Start of Supplied information
Definition generateKubeconfig (namespace : string) : M Cluster string :=
  secret ← wrap "failed to get ServiceAccount token Secret" (Get Secret (namespace, ServiceAccountTokenSecretName));
  servers ← wrap "failed to compute the server URL for kubeconfig" GetKubeconfig;
  let serverURL := default host (head (filter (λ server, server ≠ "") servers)) in
  let ca := get (sec_Data secret) ServiceAccountRootCAKey in
  let token := get (sec_Data secret) ServiceAccountTokenKey in
  if bool_decide (token = "") then raise (Errorf "failed to get ServiceAccount token")
  else if bool_decide (ca = "") then raise (Errorf "failed to get CA certificate")
  else mret (kubeconfig (Base64 ca) token namespace serverURL).

(** *** The state of a tenant *)

Definition buildTenantState (tenant : Tenant) (existingConditions : list Condition) : M Cluster TenantStateStatus :=
  r ← try (GetConfig managerNamespace);
  let config := match r with inl config => config | inr _ => DefaultConfig end in
  mret {| tss_Version := currentVersion; tss_Conditions := existingConditions;
          tss_Disable := cls_Disable (tn_LoadBalancer tenant) || cls_Disable (cf_LoadBalancer config) |}.

Definition shouldUpdateStatus (current newTenantStatus : TenantStateStatus) : bool :=
  negb (bool_decide (tss_Version current = tss_Version newTenantStatus)) || negb (Bool.eqb (tss_Disable current) (tss_Disable newTenantStatus)) ||
  negb (bool_decide (tss_Conditions current = tss_Conditions newTenantStatus)).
End of Supplied information
## Exercise
Each record above has to be repeated word for word.

## Exercise output
Definition generateKubeconfig (namespace : string) : M Cluster string :=
  secret ← wrap "failed to get ServiceAccount token Secret" (Get Secret (namespace, ServiceAccountTokenSecretName));
  servers ← wrap "failed to compute the server URL for kubeconfig" GetKubeconfig;
  let serverURL := default host (head (filter (λ server, server ≠ "") servers)) in
  let ca := get (sec_Data secret) ServiceAccountRootCAKey in
  let token := get (sec_Data secret) ServiceAccountTokenKey in
  if bool_decide (token = "") then raise (Errorf "failed to get ServiceAccount token")
  else if bool_decide (ca = "") then raise (Errorf "failed to get CA certificate")
  else mret (kubeconfig (Base64 ca) token namespace serverURL).

(** *** The state of a tenant *)

Definition buildTenantState (tenant : Tenant) (existingConditions : list Condition) : M Cluster TenantStateStatus :=
  r ← try (GetConfig managerNamespace);
  let config := match r with inl config => config | inr _ => DefaultConfig end in
  mret {| tss_Version := currentVersion; tss_Conditions := existingConditions;
          tss_Disable := cls_Disable (tn_LoadBalancer tenant) || cls_Disable (cf_LoadBalancer config) |}.

Definition shouldUpdateStatus (current newTenantStatus : TenantStateStatus) : bool :=
  negb (bool_decide (tss_Version current = tss_Version newTenantStatus)) || negb (Bool.eqb (tss_Disable current) (tss_Disable newTenantStatus)) ||
  negb (bool_decide (tss_Conditions current = tss_Conditions newTenantStatus)).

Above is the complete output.